PROBLEM STATEMENT
In the data that follows, determine how many lines contain the word "preParse", and give only that number.
--------------------------------------------------
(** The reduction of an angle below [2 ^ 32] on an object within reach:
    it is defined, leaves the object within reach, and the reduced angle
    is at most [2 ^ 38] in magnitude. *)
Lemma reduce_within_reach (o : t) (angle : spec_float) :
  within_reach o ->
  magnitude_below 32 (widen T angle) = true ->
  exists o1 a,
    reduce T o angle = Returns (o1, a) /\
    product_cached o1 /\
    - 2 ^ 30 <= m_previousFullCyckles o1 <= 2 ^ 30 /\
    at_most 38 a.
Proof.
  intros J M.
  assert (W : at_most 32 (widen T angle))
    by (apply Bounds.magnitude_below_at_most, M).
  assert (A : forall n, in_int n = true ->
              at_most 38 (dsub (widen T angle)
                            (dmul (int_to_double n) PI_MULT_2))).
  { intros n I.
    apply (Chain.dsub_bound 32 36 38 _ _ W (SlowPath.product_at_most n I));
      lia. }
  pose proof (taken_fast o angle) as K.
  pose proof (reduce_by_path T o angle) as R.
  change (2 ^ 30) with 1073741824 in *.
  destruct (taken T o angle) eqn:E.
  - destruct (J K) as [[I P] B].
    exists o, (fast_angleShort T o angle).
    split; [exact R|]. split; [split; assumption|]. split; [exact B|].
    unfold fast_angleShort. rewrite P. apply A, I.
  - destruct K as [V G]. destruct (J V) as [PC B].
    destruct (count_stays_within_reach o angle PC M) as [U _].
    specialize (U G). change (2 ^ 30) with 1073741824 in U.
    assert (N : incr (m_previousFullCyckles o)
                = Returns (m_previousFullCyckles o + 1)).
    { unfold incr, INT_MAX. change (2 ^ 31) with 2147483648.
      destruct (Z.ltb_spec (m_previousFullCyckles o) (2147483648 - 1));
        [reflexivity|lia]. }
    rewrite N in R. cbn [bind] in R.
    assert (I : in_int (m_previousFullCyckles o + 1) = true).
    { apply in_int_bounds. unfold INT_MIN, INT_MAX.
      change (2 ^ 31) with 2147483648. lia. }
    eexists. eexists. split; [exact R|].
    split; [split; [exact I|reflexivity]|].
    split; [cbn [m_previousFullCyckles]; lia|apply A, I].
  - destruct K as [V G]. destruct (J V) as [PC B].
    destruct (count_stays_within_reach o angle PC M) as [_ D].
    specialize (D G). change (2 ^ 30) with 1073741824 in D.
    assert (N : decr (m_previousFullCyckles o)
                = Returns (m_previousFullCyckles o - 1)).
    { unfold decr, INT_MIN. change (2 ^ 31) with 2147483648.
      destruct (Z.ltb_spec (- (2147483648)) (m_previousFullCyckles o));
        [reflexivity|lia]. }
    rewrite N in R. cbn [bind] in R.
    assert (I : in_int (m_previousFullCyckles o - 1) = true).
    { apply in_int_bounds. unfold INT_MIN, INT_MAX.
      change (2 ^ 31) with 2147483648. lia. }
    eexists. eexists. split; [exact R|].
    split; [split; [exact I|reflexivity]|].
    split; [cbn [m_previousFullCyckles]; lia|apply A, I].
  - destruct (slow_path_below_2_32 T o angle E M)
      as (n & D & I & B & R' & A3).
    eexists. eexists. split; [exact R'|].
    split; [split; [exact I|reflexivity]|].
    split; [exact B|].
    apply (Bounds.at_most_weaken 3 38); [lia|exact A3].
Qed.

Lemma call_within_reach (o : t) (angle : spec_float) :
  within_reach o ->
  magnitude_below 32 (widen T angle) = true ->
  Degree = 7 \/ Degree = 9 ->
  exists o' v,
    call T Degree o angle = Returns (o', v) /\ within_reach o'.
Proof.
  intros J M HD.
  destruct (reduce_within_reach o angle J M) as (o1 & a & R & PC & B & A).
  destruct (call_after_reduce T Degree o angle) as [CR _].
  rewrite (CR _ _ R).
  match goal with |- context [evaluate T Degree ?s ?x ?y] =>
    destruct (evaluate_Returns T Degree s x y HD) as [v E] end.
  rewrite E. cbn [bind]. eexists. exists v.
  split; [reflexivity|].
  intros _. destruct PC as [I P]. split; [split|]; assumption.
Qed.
--------------------------------------------------
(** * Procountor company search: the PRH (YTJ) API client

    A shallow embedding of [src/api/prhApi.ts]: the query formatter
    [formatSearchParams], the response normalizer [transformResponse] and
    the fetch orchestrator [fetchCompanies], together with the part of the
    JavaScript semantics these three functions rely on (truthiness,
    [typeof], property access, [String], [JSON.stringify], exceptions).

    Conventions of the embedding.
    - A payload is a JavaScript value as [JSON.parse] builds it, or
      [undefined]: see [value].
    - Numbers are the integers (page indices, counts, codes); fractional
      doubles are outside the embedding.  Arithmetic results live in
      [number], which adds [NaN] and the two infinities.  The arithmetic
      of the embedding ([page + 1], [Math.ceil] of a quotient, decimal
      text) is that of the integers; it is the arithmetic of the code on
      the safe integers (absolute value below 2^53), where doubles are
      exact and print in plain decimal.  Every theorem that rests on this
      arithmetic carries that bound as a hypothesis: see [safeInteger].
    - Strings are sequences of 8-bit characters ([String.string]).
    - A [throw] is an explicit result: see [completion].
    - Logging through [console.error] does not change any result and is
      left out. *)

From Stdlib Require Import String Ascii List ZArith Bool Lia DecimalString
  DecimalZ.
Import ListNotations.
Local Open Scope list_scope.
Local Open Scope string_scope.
--------------------------------------------------
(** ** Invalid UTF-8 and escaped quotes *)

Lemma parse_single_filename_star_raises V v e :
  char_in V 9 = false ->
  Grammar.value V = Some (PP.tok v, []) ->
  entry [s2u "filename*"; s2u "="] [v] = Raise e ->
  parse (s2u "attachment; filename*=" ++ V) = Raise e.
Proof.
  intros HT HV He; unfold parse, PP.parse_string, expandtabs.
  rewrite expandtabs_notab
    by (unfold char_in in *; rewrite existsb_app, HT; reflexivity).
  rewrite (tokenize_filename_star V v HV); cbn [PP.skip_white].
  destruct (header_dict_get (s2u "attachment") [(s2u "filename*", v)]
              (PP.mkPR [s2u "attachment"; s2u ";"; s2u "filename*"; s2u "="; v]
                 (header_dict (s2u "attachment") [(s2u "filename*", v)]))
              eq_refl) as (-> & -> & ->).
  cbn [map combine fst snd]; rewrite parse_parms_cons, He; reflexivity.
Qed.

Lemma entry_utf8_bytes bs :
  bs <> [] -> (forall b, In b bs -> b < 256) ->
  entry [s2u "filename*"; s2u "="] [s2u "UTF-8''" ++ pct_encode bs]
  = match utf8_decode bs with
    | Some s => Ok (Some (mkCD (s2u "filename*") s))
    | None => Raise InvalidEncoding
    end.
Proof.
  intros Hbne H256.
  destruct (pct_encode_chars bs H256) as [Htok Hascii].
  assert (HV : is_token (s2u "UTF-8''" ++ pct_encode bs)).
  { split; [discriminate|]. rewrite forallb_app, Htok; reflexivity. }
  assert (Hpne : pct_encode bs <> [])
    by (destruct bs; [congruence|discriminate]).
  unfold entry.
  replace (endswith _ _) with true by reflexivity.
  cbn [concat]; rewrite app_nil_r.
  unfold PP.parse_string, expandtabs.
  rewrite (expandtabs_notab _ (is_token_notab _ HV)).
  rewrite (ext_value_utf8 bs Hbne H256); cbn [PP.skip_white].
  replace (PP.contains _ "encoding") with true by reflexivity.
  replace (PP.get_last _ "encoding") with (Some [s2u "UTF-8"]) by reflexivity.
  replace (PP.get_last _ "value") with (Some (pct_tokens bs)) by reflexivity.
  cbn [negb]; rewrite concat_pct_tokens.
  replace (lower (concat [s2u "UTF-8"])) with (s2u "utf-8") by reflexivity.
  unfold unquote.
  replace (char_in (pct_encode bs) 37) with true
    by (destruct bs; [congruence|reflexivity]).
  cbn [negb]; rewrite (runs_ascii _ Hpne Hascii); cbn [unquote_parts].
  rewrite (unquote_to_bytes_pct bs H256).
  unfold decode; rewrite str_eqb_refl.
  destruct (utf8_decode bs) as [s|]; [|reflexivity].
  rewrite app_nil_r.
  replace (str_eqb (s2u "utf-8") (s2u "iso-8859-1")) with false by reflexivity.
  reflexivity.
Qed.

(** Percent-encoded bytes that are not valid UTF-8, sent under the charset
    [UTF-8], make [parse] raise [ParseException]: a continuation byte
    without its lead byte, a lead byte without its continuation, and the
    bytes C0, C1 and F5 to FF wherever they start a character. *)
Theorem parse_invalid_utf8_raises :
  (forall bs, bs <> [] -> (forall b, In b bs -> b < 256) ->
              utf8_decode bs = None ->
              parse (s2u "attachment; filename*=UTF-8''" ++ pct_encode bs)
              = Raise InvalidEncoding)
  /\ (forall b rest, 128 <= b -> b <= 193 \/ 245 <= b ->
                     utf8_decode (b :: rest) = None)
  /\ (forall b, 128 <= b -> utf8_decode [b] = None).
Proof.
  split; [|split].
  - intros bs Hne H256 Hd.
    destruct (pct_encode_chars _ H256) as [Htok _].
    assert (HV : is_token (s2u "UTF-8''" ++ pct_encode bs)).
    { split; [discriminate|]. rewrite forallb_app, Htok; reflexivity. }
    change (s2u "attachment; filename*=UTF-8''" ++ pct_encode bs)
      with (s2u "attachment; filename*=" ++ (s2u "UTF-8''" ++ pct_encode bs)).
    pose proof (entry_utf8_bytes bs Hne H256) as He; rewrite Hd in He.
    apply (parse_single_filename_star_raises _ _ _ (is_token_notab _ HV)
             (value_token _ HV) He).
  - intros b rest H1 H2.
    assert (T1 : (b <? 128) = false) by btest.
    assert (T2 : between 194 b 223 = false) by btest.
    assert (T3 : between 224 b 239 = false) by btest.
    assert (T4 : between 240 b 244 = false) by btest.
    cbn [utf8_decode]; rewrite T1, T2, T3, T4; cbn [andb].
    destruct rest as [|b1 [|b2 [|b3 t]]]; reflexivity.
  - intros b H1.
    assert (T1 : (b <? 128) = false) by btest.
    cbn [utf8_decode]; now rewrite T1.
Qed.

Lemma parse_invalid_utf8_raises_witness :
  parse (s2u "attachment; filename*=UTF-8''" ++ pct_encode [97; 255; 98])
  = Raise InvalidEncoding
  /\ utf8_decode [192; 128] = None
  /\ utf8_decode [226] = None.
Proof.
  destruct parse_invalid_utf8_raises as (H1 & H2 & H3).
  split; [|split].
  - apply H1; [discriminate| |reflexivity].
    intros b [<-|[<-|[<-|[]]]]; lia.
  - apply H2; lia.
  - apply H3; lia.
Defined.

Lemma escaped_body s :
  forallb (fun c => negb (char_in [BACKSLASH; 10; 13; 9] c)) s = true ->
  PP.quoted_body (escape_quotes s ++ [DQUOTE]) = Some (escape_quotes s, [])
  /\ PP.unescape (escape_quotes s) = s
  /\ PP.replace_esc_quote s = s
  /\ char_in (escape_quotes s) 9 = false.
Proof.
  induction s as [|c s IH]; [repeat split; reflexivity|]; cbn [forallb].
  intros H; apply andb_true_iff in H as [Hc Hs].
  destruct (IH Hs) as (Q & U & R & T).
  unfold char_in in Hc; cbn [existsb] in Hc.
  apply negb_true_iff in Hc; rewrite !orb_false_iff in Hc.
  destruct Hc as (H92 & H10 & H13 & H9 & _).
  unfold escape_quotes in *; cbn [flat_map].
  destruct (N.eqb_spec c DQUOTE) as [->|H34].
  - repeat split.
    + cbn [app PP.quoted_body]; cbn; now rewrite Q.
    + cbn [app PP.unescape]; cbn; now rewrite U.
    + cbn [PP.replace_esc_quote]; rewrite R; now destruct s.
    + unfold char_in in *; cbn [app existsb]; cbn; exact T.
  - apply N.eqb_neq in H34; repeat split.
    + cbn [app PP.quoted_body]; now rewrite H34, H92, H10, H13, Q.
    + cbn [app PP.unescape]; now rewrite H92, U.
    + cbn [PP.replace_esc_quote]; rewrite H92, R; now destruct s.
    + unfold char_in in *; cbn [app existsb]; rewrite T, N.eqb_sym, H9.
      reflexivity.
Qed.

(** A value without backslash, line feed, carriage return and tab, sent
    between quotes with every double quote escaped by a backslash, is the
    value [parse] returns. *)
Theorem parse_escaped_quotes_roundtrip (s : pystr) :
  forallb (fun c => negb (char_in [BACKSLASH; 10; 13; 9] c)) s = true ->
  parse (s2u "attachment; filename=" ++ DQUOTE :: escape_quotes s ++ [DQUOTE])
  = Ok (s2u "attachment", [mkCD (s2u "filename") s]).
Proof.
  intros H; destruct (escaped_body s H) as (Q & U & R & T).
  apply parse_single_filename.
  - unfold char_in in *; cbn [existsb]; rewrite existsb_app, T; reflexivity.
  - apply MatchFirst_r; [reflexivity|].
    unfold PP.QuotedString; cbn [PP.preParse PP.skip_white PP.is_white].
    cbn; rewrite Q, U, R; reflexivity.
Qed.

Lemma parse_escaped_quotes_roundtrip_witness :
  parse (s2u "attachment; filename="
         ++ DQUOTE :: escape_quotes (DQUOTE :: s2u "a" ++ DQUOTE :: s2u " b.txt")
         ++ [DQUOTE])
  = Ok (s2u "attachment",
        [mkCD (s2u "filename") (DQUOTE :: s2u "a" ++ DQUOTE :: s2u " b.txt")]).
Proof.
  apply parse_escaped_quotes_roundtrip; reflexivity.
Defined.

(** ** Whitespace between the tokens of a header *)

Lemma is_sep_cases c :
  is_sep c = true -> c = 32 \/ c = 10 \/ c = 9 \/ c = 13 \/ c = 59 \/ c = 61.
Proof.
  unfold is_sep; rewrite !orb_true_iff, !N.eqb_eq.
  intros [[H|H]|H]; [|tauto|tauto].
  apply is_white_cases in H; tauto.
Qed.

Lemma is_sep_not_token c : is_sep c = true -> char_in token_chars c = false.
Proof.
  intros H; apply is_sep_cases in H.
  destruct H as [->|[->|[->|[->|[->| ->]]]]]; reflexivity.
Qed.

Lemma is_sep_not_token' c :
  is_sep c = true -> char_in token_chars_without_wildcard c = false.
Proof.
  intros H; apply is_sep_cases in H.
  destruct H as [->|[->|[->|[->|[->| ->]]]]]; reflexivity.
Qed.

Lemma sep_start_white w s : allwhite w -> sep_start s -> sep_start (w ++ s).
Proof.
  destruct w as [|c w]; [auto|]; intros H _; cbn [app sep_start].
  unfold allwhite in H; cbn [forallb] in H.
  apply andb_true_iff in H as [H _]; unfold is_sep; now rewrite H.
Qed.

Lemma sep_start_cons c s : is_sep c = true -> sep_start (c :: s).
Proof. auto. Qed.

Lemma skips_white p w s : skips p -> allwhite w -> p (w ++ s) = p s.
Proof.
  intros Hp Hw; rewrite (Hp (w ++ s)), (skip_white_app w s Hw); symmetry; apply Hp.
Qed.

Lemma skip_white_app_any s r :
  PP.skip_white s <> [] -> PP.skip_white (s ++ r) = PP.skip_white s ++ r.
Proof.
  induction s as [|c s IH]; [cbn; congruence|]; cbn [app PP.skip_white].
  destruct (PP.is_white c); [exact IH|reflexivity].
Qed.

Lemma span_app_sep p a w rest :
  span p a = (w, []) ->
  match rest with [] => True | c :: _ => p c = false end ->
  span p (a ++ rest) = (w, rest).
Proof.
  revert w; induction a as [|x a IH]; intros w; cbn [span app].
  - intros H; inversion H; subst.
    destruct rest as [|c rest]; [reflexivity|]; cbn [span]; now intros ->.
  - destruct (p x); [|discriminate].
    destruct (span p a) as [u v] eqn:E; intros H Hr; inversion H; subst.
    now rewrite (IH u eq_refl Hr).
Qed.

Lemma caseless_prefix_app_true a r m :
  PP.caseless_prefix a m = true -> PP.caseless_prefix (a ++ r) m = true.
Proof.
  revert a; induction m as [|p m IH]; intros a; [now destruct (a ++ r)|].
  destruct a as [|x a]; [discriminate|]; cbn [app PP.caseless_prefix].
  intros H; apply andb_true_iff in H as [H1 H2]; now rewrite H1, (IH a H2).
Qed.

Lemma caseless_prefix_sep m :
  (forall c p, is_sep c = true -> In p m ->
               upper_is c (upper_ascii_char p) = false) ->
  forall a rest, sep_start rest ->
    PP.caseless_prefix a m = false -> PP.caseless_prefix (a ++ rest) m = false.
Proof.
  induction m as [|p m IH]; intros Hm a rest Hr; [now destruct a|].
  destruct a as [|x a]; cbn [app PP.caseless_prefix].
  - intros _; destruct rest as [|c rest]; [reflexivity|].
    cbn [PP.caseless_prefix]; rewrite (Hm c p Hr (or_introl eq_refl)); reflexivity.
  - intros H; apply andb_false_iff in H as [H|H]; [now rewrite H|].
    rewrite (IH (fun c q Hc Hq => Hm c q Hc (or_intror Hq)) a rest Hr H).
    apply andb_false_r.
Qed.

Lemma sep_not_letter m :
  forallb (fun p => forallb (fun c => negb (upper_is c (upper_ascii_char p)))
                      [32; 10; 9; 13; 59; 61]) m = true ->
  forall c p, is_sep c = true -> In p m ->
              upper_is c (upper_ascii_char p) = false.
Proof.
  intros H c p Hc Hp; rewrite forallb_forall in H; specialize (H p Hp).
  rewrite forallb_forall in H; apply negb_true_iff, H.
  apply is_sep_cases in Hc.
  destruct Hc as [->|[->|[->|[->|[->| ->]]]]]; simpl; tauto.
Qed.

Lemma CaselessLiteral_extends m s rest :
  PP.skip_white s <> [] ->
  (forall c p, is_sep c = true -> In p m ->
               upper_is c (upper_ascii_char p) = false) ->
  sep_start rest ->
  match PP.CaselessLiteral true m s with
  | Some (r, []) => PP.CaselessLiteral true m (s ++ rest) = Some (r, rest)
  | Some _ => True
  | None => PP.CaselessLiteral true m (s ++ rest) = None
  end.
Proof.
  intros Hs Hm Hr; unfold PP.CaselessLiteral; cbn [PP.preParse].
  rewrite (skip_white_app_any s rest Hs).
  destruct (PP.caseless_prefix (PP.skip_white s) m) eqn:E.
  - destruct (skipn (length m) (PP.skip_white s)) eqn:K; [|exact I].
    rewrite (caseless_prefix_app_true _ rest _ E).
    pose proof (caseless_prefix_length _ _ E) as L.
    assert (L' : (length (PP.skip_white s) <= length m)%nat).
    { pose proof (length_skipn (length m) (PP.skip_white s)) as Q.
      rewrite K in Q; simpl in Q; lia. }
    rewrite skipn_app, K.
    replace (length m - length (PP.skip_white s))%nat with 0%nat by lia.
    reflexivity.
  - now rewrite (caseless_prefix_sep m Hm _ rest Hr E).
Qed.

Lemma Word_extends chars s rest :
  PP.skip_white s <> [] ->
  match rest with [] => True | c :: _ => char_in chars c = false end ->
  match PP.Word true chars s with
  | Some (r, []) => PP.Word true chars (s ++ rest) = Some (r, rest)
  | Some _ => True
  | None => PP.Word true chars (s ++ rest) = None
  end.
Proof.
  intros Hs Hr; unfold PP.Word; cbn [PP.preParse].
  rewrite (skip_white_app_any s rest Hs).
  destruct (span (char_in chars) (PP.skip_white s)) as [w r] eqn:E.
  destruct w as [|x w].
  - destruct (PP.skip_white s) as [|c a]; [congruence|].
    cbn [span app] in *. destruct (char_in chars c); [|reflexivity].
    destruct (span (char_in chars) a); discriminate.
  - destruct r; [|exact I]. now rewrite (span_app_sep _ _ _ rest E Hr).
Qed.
--------------------------------------------------
YOUR SOLUTION
3